Test Example 5 g of the resin obtained in Examples and Comparative Examples was heated on a hot plate at 200 ° C. for 5 minutes. Ten people smelled the smell of the resin after heating, and it was ranked 1-4 according to the following criteria. The average value is shown in Table 1.
[Rank]
4: Very smelly.
3: Smell.
2: Almost no odor.
1: Does not smell.

  From the above results, the resins obtained in Examples 1 to 8 have a small amount of residual monomers and hardly generate odor at high temperatures as compared with the resins obtained in Comparative Examples 1 to 4. I understand.

  Toners containing the resins obtained in Examples 1 to 8 as binder resins can be used well in electrophotographic apparatuses because the residual amount of monomers is extremely small and the generation of odor is suppressed.

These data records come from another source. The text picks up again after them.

(** ** Claims *)


(** ** On the PostgreSQL store *)

#[global] Instance pg_reads `{UUIDLib} `{PgLib} : AuthoredReads PgState := {
  st_GetService id := onServer (λ sv, Store_GetService sv id);
  st_GetAddressGroup id := onServer (λ sv, Store_GetAddressGroup sv id);
}.
#[global] Instance pg_reads_laws `{UUIDLib, !UUIDLaws, PgLib, !PgLaws} : AuthoredReadsLaws PgState.
Proof.
  split; intros i s r s' Hv Hop; cbn in Hop; destruct (onServer_eq _ _ _ _ Hop) as (sv & Hx); apply reads_Ok in Hx as [E _]; cbn; rewrite E; done.
Qed.

Module ApiExample.
Import Uuid128 AuthoredExample.

Definition partial (_ : string) : UUID := uuid_Nil.
(** A service is deleted under a header. *)
Definition webID : string := uuid_String (of_Z 1).
Definition unused : World PgState := runCalls id clock ids None [CallCreateService web] start.
Definition removeUnused (header : string) : WriteResponse * World PgState := serve clock ids partial (CDeleteService webID) header unused.

Lemma seven : ifMatch (versionTag "7") = Some "7".
Proof. vm_compute. reflexivity. Qed.


(** A stale version is refused with the current one; the version a read returned is accepted; a
    header without a version is refused.  The empty tag, two quotes, is neither absent nor the
    wildcard, and its version is empty, which the service takes for no condition. *)
Definition emptyTag : string := versionTag "".
Example removals :
  wrStatus (removeUnused (versionTag "7")).1 = 412 ∧ wrStatus (removeUnused (versionTag "1")).1 = 204 ∧
  wrStatus (removeUnused "*").1 = 428 ∧ wrStatus (removeUnused "").1 = 428.
Proof. vm_compute. done. Qed.
Example empty_tag_unconditional : ifMatch emptyTag = Some "" ∧ wrStatus (removeUnused emptyTag).1 = 204.
Proof. vm_compute. done. Qed.
End ApiExample.
(** X27.  In a result that starts without per-type entries,
    [_calculate_stats] leaves one entry for each signal type that has
    trades, in the order of the enumeration, none of them empty, and the
    trades of the entries add up to the total. *)
Theorem calculate_stats_by_type_partition (r r' : BacktestResult) :
  trades r <> [] ->
  stats_by_type r = [] ->
  _calculate_stats r = Ok r' ->
  map fst (stats_by_type r')
  = filter (fun ty => existsb (fun t => SignalType_eqb (signal_type t) ty) (trades r))
           [HIGH_CONVICTION; CLUSTER_BUY; VOLUME_SPIKE]
  /\ Forall (fun kv => (0 < ts_trades (snd kv))%Z) (stats_by_type r')
  /\ fold_right Z.add 0%Z (map (fun kv => ts_trades (snd kv)) (stats_by_type r'))
     = total_trades r'.
Proof.
  intros Hne Hs Hr.
  destruct (calculate_stats_fields r Hne)
    as (r0 & best & worst & hc & cb & vs & Hr0 & _ & Ht & _ & _ & _ & _ & _ & _ & _ & _
        & _ & H1 & H2 & H3 & Hst).
  rewrite Hr in Hr0. injection Hr0 as <-. rewrite Hst, Hs, Ht, <- count_by_type.
  cbn [filter]. rewrite !existsb_filter. clear Hst Hs Ht Hr.
  destruct (type_stats_shape (trades r) HIGH_CONVICTION)
    as [[F1 T1]|(s1 & x1 & l1 & F1 & T1 & C1)];
    rewrite T1 in H1; injection H1 as <-;
  destruct (type_stats_shape (trades r) CLUSTER_BUY)
    as [[F2 T2]|(s2 & x2 & l2 & F2 & T2 & C2)];
    rewrite T2 in H2; injection H2 as <-;
  destruct (type_stats_shape (trades r) VOLUME_SPIKE)
    as [[F3 T3]|(s3 & x3 & l3 & F3 & T3 & C3)];
    rewrite T3 in H3; injection H3 as <-;
  rewrite F1, F2, F3; cbn [app fold_left dict_set fst snd SignalType_eqb map fold_right];
  rewrite ?C1, ?C2, ?C3;
  (split; [reflexivity|]);
  (split; [repeat constructor; cbn [snd]; rewrite ?C1, ?C2, ?C3;
           unfold count; cbn [List.length]; lia|]);
  unfold count; cbn [List.length]; lia.
Qed.

Lemma calculate_stats_by_type_witness :
  exists r', _calculate_stats winning_run = Ok r'
             /\ map fst (stats_by_type r') = [HIGH_CONVICTION].
Proof.
  eexists. split; [vm_compute; reflexivity|].
  destruct (calculate_stats_by_type_partition winning_run _ ltac:(discriminate) eq_refl
              eq_refl) as (H & _).
  exact H.
Defined.

End BacktestStatsFacts.

(** * The replay of the alerts *)

Module BacktestReplayFacts.

Import Backtester.
Import AlertLifecycle.
Import BacktestReplay.

(** What a simulated trade records. *)
Lemma simulate_trade_inv alert config stored uniform gauss (s : Session)
    (trade : BacktestTrade) :
  _simulate_trade alert config stored uniform gauss s = Some trade ->
  exists token exit_time' exit_price' exit_reason' max_pnl,
    alert_token s alert = Some token
    /\ skip_rugged_tokens config && tk_is_rugged token = false
    /\ min_wallet_win_rate config <= wallet_win_rate trade
    /\ 0 < entry_mcap trade
    /\ _simulate_exit s token (al_created_at alert) (entry_price trade) config
         uniform gauss = Ok (exit_time', exit_price', exit_reason', max_pnl)
    /\ calculate_pnl config (entry_price trade) exit_price'
       = Ok (pnl_pct trade, pnl_sol trade)
    /\ signal_type trade = al_alert_type alert
    /\ entry_time trade = al_created_at alert
    /\ exit_time trade = Some exit_time'
    /\ exit_price trade = Some exit_price'
    /\ exit_reason trade = Some exit_reason'
    /\ max_pnl_pct trade = max_pnl
    /\ position_size_sol trade = cfg_position_size_sol config
    /\ token_address trade = tk_contract_address token.
Proof.
  unfold _simulate_trade, simulate.
  destruct (alert_token s alert) as [token|]; [|discriminate].
  destruct (skip_rugged_tokens config && tk_is_rugged token) eqn:Eskip; [discriminate|].
  destruct stored as [trigger_data|]; cbn [rbind]; [|discriminate].
  set (wallets := match trigger_data with Some d => td_wallets d | None => [] end).
  set (details := match trigger_data with Some d => td_details d | None => [] end).
  destruct (match wallets with
            | [] => Ok 0
            | _ :: _ => div (sum (map we_win_rate wallets)) (len wallets)
            end) as [avg_wr|]; cbn [rbind]; [|discriminate].
  destruct (Qltb avg_wr (min_wallet_win_rate config)) eqn:Ewr; [discriminate|].
  destruct (if truthy (tk_market_cap_sol token)
            then Ok (or_else (tk_market_cap_sol token) 0)
            else details_mcap details) as [mcap|]; cbn [rbind]; [|discriminate].
  destruct (Qleb mcap 0) eqn:Emc; [discriminate|].
  destruct (div mcap (or_else (tk_total_supply token) 1)) as [price|]; cbn [rbind];
    [|discriminate].
  destruct (_simulate_exit s token (al_created_at alert) price config uniform gauss)
    as [[[[et ep] er] mp]|] eqn:Eexit; cbn [rbind]; [|discriminate].
  destruct (calculate_pnl config price ep) as [[pct sol]|] eqn:Epnl; cbn [rbind];
    [|discriminate].
  intros [= <-]. cbn.
  apply Qltb_false_iff in Ewr. apply Qleb_false_iff in Emc.
  exists token, et, ep, er, mp. auto 20.
Qed.

Lemma calculate_pnl_value config entry_price' exit_price' pct sol :
  calculate_pnl config entry_price' exit_price' = Ok (pct, sol) ->
  (0 < entry_price' /\ pct = (exit_price' - entry_price') / entry_price' * 100
   \/ entry_price' <= 0 /\ pct = 0)
  /\ sol = cfg_position_size_sol config * (pct / 100).
Proof.
  unfold calculate_pnl.
  destruct (Qgtb entry_price' 0) eqn:E.
  - apply Qgtb_iff in E. rewrite div_ok by lra. cbn [rbind].
    rewrite div_ok by discriminate. cbn [rbind]. intros [= <- <-]. auto.
  - apply Qgtb_false_iff in E. cbn [rbind]. rewrite div_ok by discriminate.
    cbn [rbind]. intros [= <- <-]. auto.
Qed.

Lemma or_else_nonzero (o : option Q) : ~ or_else o 1 == 0.
Proof.
  unfold or_else. destruct o as [q|]; [|discriminate].
  destruct (Qeq_bool q 0) eqn:E; [discriminate|].
  now apply Qeq_bool_false_iff.
Qed.

(** The two exits of the take-profit strategy. *)
Lemma simulate_exit_take_profit (s : Session) token entry_time' entry_price' config
    uniform gauss :
  exit_strategy config = TAKE_PROFIT ->
  _simulate_exit s token entry_time' entry_price' config uniform gauss
  = Ok (entry_time' + inject_Z (60 * exit_time_minutes config),
        entry_price' * (9 # 10), "timeout"%string, -10)
  \/ exists max_trade,
       In max_trade (Models.trades s)
       /\ tr_token_id max_trade = tk_id token
       /\ entry_time' < tr_block_time max_trade
       /\ _simulate_exit s token entry_time' entry_price' config uniform gauss
          = Ok (tr_block_time max_trade,
                entry_price' * (1 + take_profit_pct config / 100),
                "take_profit"%string, take_profit_pct config).
Proof.
  intros Hs. unfold _simulate_exit. rewrite Hs.
  rewrite div_ok by discriminate. cbn [rbind].
  destruct (first _ _) as [max_trade|] eqn:Ef; [|now left].
  destruct (truthy (tr_mcap_at_trade max_trade)); [|now left].
  rewrite (div_ok _ _ (or_else_nonzero (tk_total_supply token))). cbn [rbind].
  destruct (Qgeb _ _); [right|now left].
  apply first_some in Ef. destruct Ef as [Hin _].
  apply QueryFacts.order_by_In in Hin. apply filter_In in Hin.
  destruct Hin as [Hin Hc]. apply andb_true_iff in Hc. destruct Hc as [Hid Hbt].
  apply Z.eqb_eq in Hid. apply Qgtb_iff in Hbt.
  exists max_trade. auto.
Qed.

(** X28.  Under the take-profit strategy a simulated trade ends in one of
    two ways.  Either a trade of the token after the entry is taken as the
    exit, at the target price, with reason "take_profit" and the configured
    percentage as maximal PnL; or the exit is the timeout after the
    configured minutes, at nine tenths of the entry price, with reason
    "timeout" and a maximal PnL of -10.  (The PnL in percent of the trade
    is computed again from the two prices, and rounds.) *)
Theorem take_profit_trade_exits_at_target_or_timeout alert config stored uniform gauss
    (s : Session) (trade : BacktestTrade) :
  exit_strategy config = TAKE_PROFIT ->
  _simulate_trade alert config stored uniform gauss s = Some trade ->
  (exit_reason trade = Some "take_profit"%string
   /\ max_pnl_pct trade = take_profit_pct config
   /\ exit_price trade = Some (entry_price trade * (1 + take_profit_pct config / 100))
   /\ exists max_trade,
        In max_trade (Models.trades s)
        /\ tr_token_id max_trade = al_token_id alert
        /\ entry_time trade < tr_block_time max_trade
        /\ exit_time trade = Some (tr_block_time max_trade))
  \/ (exit_reason trade = Some "timeout"%string
      /\ max_pnl_pct trade = -10
      /\ exit_price trade = Some (entry_price trade * (9 # 10))
      /\ exit_time trade
         = Some (entry_time trade + inject_Z (60 * exit_time_minutes config))).
Proof.
  intros Hs Ht. apply simulate_trade_inv in Ht.
  destruct Ht as (token & et & ep & er & mp & Htok & _ & _ & _ & Hexit & _ & _ & Hent
                  & Het & Hep & Her & Hmp & _).
  assert (Hid : tk_id token = al_token_id alert).
  { unfold alert_token in Htok. apply first_some in Htok. destruct Htok as [_ H].
    now apply Z.eqb_eq in H. }
  destruct (simulate_exit_take_profit s token (al_created_at alert) (entry_price trade)
              config uniform gauss Hs) as [Hto | (max_trade & Hin & Hmt & Hafter & Htp)].
  - right. rewrite Hto in Hexit. injection Hexit as <- <- <- <-.
    rewrite Her, Hmp, Het, Hep, Hent. repeat split.
  - left. rewrite Htp in Hexit. injection Hexit as <- <- <- <-.
    rewrite Her, Hmp, Het, Hep, Hent. repeat (split; [reflexivity|]).
    exists max_trade. rewrite <- Hid. auto.
Qed.

Lemma take_profit_trade_witness :
  exists trade,
    _simulate_trade (alert_at 1 HIGH_CONVICTION 1000 None) (config_with TAKE_PROFIT)
      (stored_example (alert_at 1 HIGH_CONVICTION 1000 None)) (3 # 10) (6 # 5)
      tracked_session = Some trade
    /\ exit_reason trade = Some "timeout"%string
    /\ max_pnl_pct trade = -10.
Proof.
  eexists. split; [vm_compute; reflexivity|].
  destruct (take_profit_trade_exits_at_target_or_timeout
              (alert_at 1 HIGH_CONVICTION 1000 None) (config_with TAKE_PROFIT)
              (stored_example (alert_at 1 HIGH_CONVICTION 1000 None)) (3 # 10) (6 # 5)
              tracked_session _ eq_refl eq_refl)
    as [(Hr & _) | (Hr & Hp & _)]; [discriminate Hr|]. split; [exact Hr|exact Hp].
Defined.

Section WithStore.

Variable stored_trigger_data : Alert -> result (option TriggerData).
Variable random_uniform : Alert -> Q.
Variable random_gauss : Alert -> Q.
(** * CitationScraper: the crawl-and-extract pipeline of [scraper_corrected.py]

    A shallow embedding of the class [CitationScraper]: page fetching,
    per-page field extraction, next-page discovery, the bounded crawl loop
    and the CSV writer, followed by the properties of the specification
    that concern them. *)

From Stdlib Require Import ZArith List Ascii String Bool Lia DecimalString.
From stdpp Require Import base decidable option list gmap.
Import ListNotations.

Local Open Scope Z_scope.
Set Warnings "-register-all".

(** ** Python values *)

(** A Python [str] is a sequence of Unicode code points. *)
Abbreviation str := (list N).

(** A string literal of the source (all of them are ASCII). *)
Definition py (s : string) : str :=
  map N_of_ascii (list_ascii_of_string s).

(** The one-character string holding the ASCII quotation mark (code point
    34), the argument of both [strip] calls of the source. *)
Definition dquote : str := [34%N].

(** Truth value of a [str]: the empty string is false. *)
Definition truthy (s : str) : bool :=
  match s with [] => false | _ :: _ => true end.

(** Truth value of a value that is a [str] or [None]. *)
Definition truthy_opt (o : option str) : bool :=
  match o with None => false | Some s => truthy s end.

(** The string behind a value that was just tested to be true. *)
Definition the_str (o : option str) : str :=
  match o with Some s => s | None => [] end.

Definition str_eqb (a b : str) : bool := bool_decide (a = b).

(** [c in chars] *)
Definition char_in (c : N) (chars : str) : bool := existsb (N.eqb c) chars.

(** [s.lstrip(chars)]: drops every leading character that is in [chars]. *)
Fixpoint lstrip (chars s : str) : str :=
  match s with
  | [] => []
  | c :: s' => if char_in c chars then lstrip chars s' else s
  end.

(** [s.rstrip(chars)] *)
Definition rstrip (chars s : str) : str := rev (lstrip chars (rev s)).
(** * Porous DBR simulator: the grading and stack-assembly core of TMM_Class.py

    A shallow embedding of [porosity_to_n], [DBR.__init__], [DBR.MakeGrades],
    [DBR.Simulate] and [DBR.SimulateParts].

    Numbers.  Python and numpy floats are modelled by [xreal]: the real
    numbers extended with [+inf], [-inf] and [nan], with the IEEE rules for
    the special values (numpy does not raise on a float division by zero, it
    yields [inf] or [nan]).  Rounding, overflow and the sign of zero are not
    modelled: a finite result is the exact real result.  The statements
    proved on this model are those that do not depend on rounding; where
    rounding decides, module [F64] evaluates the same arithmetic in IEEE
    binary64, the doubles of Python and numpy.

    Exceptions are modelled by their Python class ([exn]); a call that
    raises returns [inl] of the class, a call that returns normally returns
    [inr] of its result. *)

From Stdlib Require Import Floats.
From Stdlib Require Import String.
From Stdlib Require Import Reals Lra Lia ZArith Bool List.
Import ListNotations.

(* A decimal float literal denotes the nearest double, as it does in
   Python. *)
Set Warnings "-inexact-float".

Local Open Scope R_scope.

(** ** Extended reals *)

Inductive xreal : Type :=
| Fin (r : R)
| PInf
| NInf
| NaN.

(** The sign of a real number, used by the rules for the special values. *)
Inductive sign : Type := Neg | Zero | Pos.

Definition Rsign (r : R) : sign :=
  if Req_dec_T r 0 then Zero
  else if Rlt_dec 0 r then Pos else Neg.

Definition xinf_of (s : sign) : xreal :=
  match s with Pos => PInf | Neg => NInf | Zero => NaN end.

Definition sign_opp (s : sign) : sign :=
  match s with Pos => Neg | Neg => Pos | Zero => Zero end.

Definition xopp (x : xreal) : xreal :=
  match x with
  | Fin r => Fin (- r)
  | PInf => NInf
  | NInf => PInf
  | NaN => NaN
  end.

Definition xadd (x y : xreal) : xreal :=
  match x, y with
  | NaN, _ | _, NaN => NaN
  | Fin a, Fin b => Fin (a + b)
  | PInf, NInf | NInf, PInf => NaN
  | PInf, _ | _, PInf => PInf
  | NInf, _ | _, NInf => NInf
  end.
Lemma execution_loop_topology (fuel : nat) (query : string) (w w' : World)
    (tree tree' : TaskTree) :
  execution_loop fuel query w tree = Some (w', tree') ->
  map topology (tasks tree') = map topology (tasks tree).
Proof.
  revert w tree. induction fuel as [|fuel IH]; intros w tree; simpl;
    [discriminate|].
  destruct (get_ready_tasks tree) as [|task batch] eqn:Hready.
  - intros [= <- <-]. reflexivity.
  - destruct (run_batch query w tree (task :: batch)) as [w1 tree1] eqn:Hb.
    intros Hloop. rewrite (IH _ _ Hloop).
    change tree1 with (snd (w1, tree1)). rewrite <- Hb.
    apply (fold_run_task_topology query (task :: batch) (w, tree)).
Qed.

  The toner binder resin obtained by the present invention is used as a toner binder resin used for developing a latent image formed in an electrophotographic method, an electrostatic recording method, an electrostatic printing method, or the like. .

Claims (5)

  Step (A) of subjecting addition polymerization resin monomer containing styrene to addition polymerization reaction in the presence or absence of organic solvent, and reaction mixture produced in step (A) during and / or after step (A) And a process for producing a binder resin for a toner comprising the step (B) of mixing water and water at 100 to 300 ° C., wherein the amount of water mixed in the step (B) is the addition polymerization resin monomer 100. A method for producing a binder resin for toner in an amount of 0.1 to 50 parts by weight with respect to parts by weight.   At least at any time after the step (A) of subjecting the addition polymerization resin monomer containing styrene to the addition polymerization reaction in the presence or absence of an organic solvent, and before, during or after the step (A) A method for producing a binder resin for toner, comprising a step (C) of allowing a polymerization resin monomer to be present in the reaction system of step (A) and performing a condensation polymerization reaction, Or after completion | finish, it has the process (B) which mixes the reaction mixture and water which arise in the said process (A) at 100-300 degreeC, and the mixing amount of the water in a process (B) is the said addition polymerization resin single quantity. A method for producing a binder resin for toner that is 0.1 to 50 parts by weight with respect to 100 parts by weight of a body.   The production method according to claim 1 or 2, wherein an ester of an ethylenic monocarboxylic acid copolymerizable with styrene is further used as the addition polymerization resin monomer.   The production method according to claim 2 or 3, wherein the condensation polymerization resin monomer is a raw material monomer for polyester.   A binder resin for toner obtained by the production method according to any one of claims 1 to 4, wherein the content of styrene is 60 ppm or less, and the content of an ethylenic monocarboxylic acid ester is 150 ppm or less. Binder resin.